What lines below include the word "shown"? Copy each one.

The data below:

Lemma delete_removes_room_witness :
  let q := Http.mk_request "DELETE" "whip" [("roomid", "room"); ("userid", "nobody")] "1.1" (Some "") 0 [] in
  exists k' resp' cs,
    run shown false Sfu.sample_env draw WhipDeleteHandle q (RoomMgr.one_room, Http.new_HttpResponse) =
      ((k', resp'), map (fun c => Http.Own (RoomMgr.FromRoom "room" (Sfu.OfServer c))) cs ++
                    map Http.AsyncWrite (replied Http.new_HttpResponse 200 "OK" "application/json" "{}"), Ok tt) /\
    RoomMgr.GetRoom "room" k' = None.
Proof.
  intros q. destruct (delete_removes_room shown false Sfu.sample_env draw q RoomMgr.one_room Http.new_HttpResponse "room" "nobody" Sfu.joined)
    as (k' & resp' & cs & E & H & _); [reflexivity|reflexivity|reflexivity|exact RoomMgr.one_room_sorted|exact WebRtcServer.server_wf_new|split; reflexivity|].
  exists k', resp', cs. split; [exact E|exact H].
Defined.

End Whip.
(* ===== verification/_CoqProject ===== *)
-Q . S2P
Prelude.v
Tnum.v
EbpfMaps.v
EbpfVm.v
EbpfVerifier.v
EbpfCfg.v
EbpfSound.v
EbpfSafe.v
EbpfSys.v
Ash.v
Buddy.v
Seccomp.v
SeccompSound.v
Objects.v
Pipe.v
UserAccess.v
FdTable.v
MqQueue.v
MqSys.v
Vma.v
VmaSound.v
VmaRemap.v
Landlock.v
Sched.v
SchedSound.v
SchedRun.v
Sha256.v
Sha256Sound.v
Kaslr.v
KaslrSound.v
Reno.v
Creds.v
CredsSound.v
Futex.v
Shm.v
ShmSound.v
Lsm.v
Entry.v
Signals.v
SignalsSound.v
Dispatch.v
DispatchSound.v
SkyDisk.v
SkyFs.v
SkyFsSound.v
SkyMount.v
SkyAlloc.v
SkyFiles.v
SkyDirs.v
BlockCache.v
BlockSched.v
Partition.v
IrqMutex.v
Vfs.v
Tmpfs.v
FsPath.v
FsSound.v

End of The data.

▶ _Solution_
    run shown false Sfu.sample_env draw WhipDeleteHandle q (RoomMgr.one_room, Http.new_HttpResponse) =
  intros q. destruct (delete_removes_room shown false Sfu.sample_env draw q RoomMgr.one_room Http.new_HttpResponse "room" "nobody" Sfu.joined)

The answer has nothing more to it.